We mostly hung out with the older girls all morning and painted their nails a myriad of colors.
We gave hugs. We shared songs. And the thought of leaving forever dampened my heart.
After lunch, an extremely famous Mexican band called Rojo was able to stop by. It was a once in a lifetime experience.
|this little boy, who is the brother of the girl that I'm going to sponsor, loves hugs and jumped right into her arms.|
|see the dog? She walked right into the kitchen and onto the stage.|
That night, all of the children who play music did a few songs for us, including one they wrote about Guatemala. The night was so melancholy.
But the tears didn't truly come until we lined up to recieve hugs from every last child.
Then we had a bonfire and made smores with chocolate-covered graham crackers. I was wearing my new shawl, and two of the littler girls wrapped up in it, which nearly brought me to tears again.
Their sticky chocolate covered faces broke into grins, and I knew that there was no way that they knew we were leaving in the morning.
Now we're home. I miss Guatemala. I miss everyone.

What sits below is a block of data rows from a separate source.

(** * Agent sidecar composition (pkg/agentconfig/container.go)

    A shallow embedding of the functions that assemble the traffic-agent
    container of a Pod: [AgentContainer], [EachContainer],
    [appendAppContainerVolumeMounts], [appendAppContainerEnv],
    [appendAppContainerEnvFrom] and [getIgnoredVolumeMounts], followed by
    the properties of the composition.

    Go strings are byte strings and are modelled by [string]; slices are
    lists ([append] adds at the end, a nil slice and an empty slice are
    both the empty list); [map[string]string] is a [gmap string string]
    and [map[string]struct{}] a [gset string].  Pointers to records that
    are only read ([*core.Pod], [*Sidecar], [*Container]) are modelled by
    the records themselves. *)

From Stdlib Require Import ZArith Ascii String DecimalString.
From stdpp Require Import base gmap sets list strings.

Local Open Scope Z_scope.

(** ** The Go standard library functions used by the source *)

Module strings.

(** [strings.HasPrefix(s, prefix)]: [s] is at least as long as [prefix]
  and its first bytes are those of [prefix]. *)
Fixpoint HasPrefix (s prefix : string) {struct prefix} : bool :=
  match prefix, s with
  | EmptyString, _ => true
  | String p prefix', String c s' => Ascii.eqb c p && HasPrefix s' prefix'
  | String _ _, EmptyString => false
  end.

(** [s[n:]], for [n] at most the length of [s]. *)
Fixpoint sliceFrom (n : nat) (s : string) : string :=
  match n, s with
  | S n', String _ s' => sliceFrom n' s'
  | _, _ => s
  end.

(** [strings.TrimPrefix(s, prefix)]: [s] without the leading [prefix],
  or [s] itself when it does not start with [prefix]. *)
Definition TrimPrefix (s prefix : string) : string :=
  if HasPrefix s prefix then sliceFrom (String.length prefix) s else s.

(** [strings.Split(s, ",")] for the one-byte separator the source uses:
    the pieces between the separators, of which there is always at
    least one (the empty string splits into one empty piece). *)
Fixpoint splitByte (sep : ascii) (cur : string) (s : string) : list string :=
  match s with
  | EmptyString => [String.rev cur]
  | String c r =>
      if Ascii.eqb c sep
      then String.rev cur :: splitByte sep EmptyString r
      else splitByte sep (String c cur) r
  end.

Definition Split (s : string) (sep : ascii) : list string :=
  splitByte sep EmptyString s.

(** White space in the sense of [unicode.IsSpace], on the UTF-8 bytes of
    a Go string: the six ASCII characters, U+0085 and U+00A0 (two
    bytes), and U+1680, U+2000..U+200A, U+2028, U+2029, U+202F, U+205F
    and U+3000 (three bytes). *)
Definition asciiSpace (c : ascii) : bool :=
  let n := N_of_ascii c in
  ((9 <=? n) && (n <=? 13) || (n =? 32))%N.

Definition space2 (a b : ascii) : bool :=
  let x := N_of_ascii a in let y := N_of_ascii b in
  ((x =? 194) && ((y =? 133) || (y =? 160)))%N.

Definition space3 (a b c : ascii) : bool :=
  let x := N_of_ascii a in let y := N_of_ascii b in let z := N_of_ascii c in
  ((x =? 225) && (y =? 154) && (z =? 128)
   || (x =? 226) && (y =? 128)
        && ((128 <=? z) && (z <=? 138) || (z =? 168) || (z =? 169) || (z =? 175))
   || (x =? 226) && (y =? 129) && (z =? 159)
   || (x =? 227) && (y =? 128) && (z =? 128))%N.

(** [strings.TrimLeftFunc(s, unicode.IsSpace)] on the bytes of [s]. *)
Fixpoint trimLeft (s : list ascii) : list ascii :=
  match s with
  | [] => []
  | a :: r =>
      if asciiSpace a then trimLeft r
      else match r with
           | b :: r' =>
               if space2 a b then trimLeft r'
               else match r' with
                    | c :: r'' => if space3 a b c then trimLeft r'' else s
                    | [] => s
                    end
           | [] => s
           end
  end.

(** [strings.TrimRightFunc(s, unicode.IsSpace)], on the reversed bytes:
    the last rune of the string is read from its last byte backwards. *)
Fixpoint trimRightRev (s : list ascii) : list ascii :=
  match s with
  | [] => []
  | c :: r =>
      if asciiSpace c then trimRightRev r
      else match r with
           | b :: r' =>
               if space2 b c then trimRightRev r'
               else match r' with
                    | a :: r'' => if space3 a b c then trimRightRev r'' else s
                    | [] => s
                    end
           | [] => s
           end
  end.

(** [strings.TrimSpace(s)]. *)
Definition TrimSpace (s : string) : string :=
  string_of_list_ascii
    (List.rev (trimRightRev (List.rev (trimLeft (list_ascii_of_string s))))).

End strings.

Module strconv.

(** [strconv.Itoa(i)]: the decimal representation of [i]. *)
Definition Itoa (i : Z) : string := NilZero.string_of_int (Z.to_int i).

End strconv.

(** [int32(x)] of an integer: its low 32 bits read as a signed number. *)
Definition int32 (x : Z) : Z := (x + 2 ^ 31) mod 2 ^ 32 - 2 ^ 31.

(** ** The Kubernetes records the source reads and builds ([core]) *)

Module core.

Module ObjectFieldSelector.
Record t := mk { APIVersion : string; FieldPath : string }.
End ObjectFieldSelector.

Module ResourceFieldSelector.
Record t := mk { ContainerName : string; Resource : string; Divisor : string }.
End ResourceFieldSelector.

(** [ConfigMapKeySelector] and [SecretKeySelector]. *)
Module KeySelector.
Record t := mk { Name : string; Key : string; Optional : option bool }.
End KeySelector.

Module EnvVarSource.
Record t := mk {
  FieldRef : option ObjectFieldSelector.t;
  ResourceFieldRef : option ResourceFieldSelector.t;
  ConfigMapKeyRef : option KeySelector.t;
  SecretKeyRef : option KeySelector.t }.
End EnvVarSource.

Module EnvVar.
Record t := mk {
  Name : string;
  Value : string;
  ValueFrom : option EnvVarSource.t }.
End EnvVar.

(** [ConfigMapEnvSource] and [SecretEnvSource]. *)
Module EnvSource.
Record t := mk { Name : string; Optional : option bool }.
End EnvSource.

Module EnvFromSource.
Record t := mk {
  Prefix : string;
  ConfigMapRef : option EnvSource.t;
  SecretRef : option EnvSource.t }.
End EnvFromSource.

Module VolumeMount.
Record t := mk {
  Name : string;
  ReadOnly : bool;
  MountPath : string;
  SubPath : string;
  MountPropagation : option string;
  SubPathExpr : string }.
End VolumeMount.

Module ContainerPort.
Record t := mk {
  Name : string;
  ContainerPort : Z;
  Protocol : string }.
End ContainerPort.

I miss the seventy-degree weather and the fog and the volcano showing Christ's majesty every morning right outside our dorm window.
Now that we're home, I can't figure out what to do with myself, and I have to ask - what's next?
PS: We sold our house today! Please keep us in your prayers as we try to find a new house and move.
PPS: If you read this, could you please let me know if my past few posts have shown up in your dashboard? I haven't been getting comments as frequently and I was wondering if that's the problem.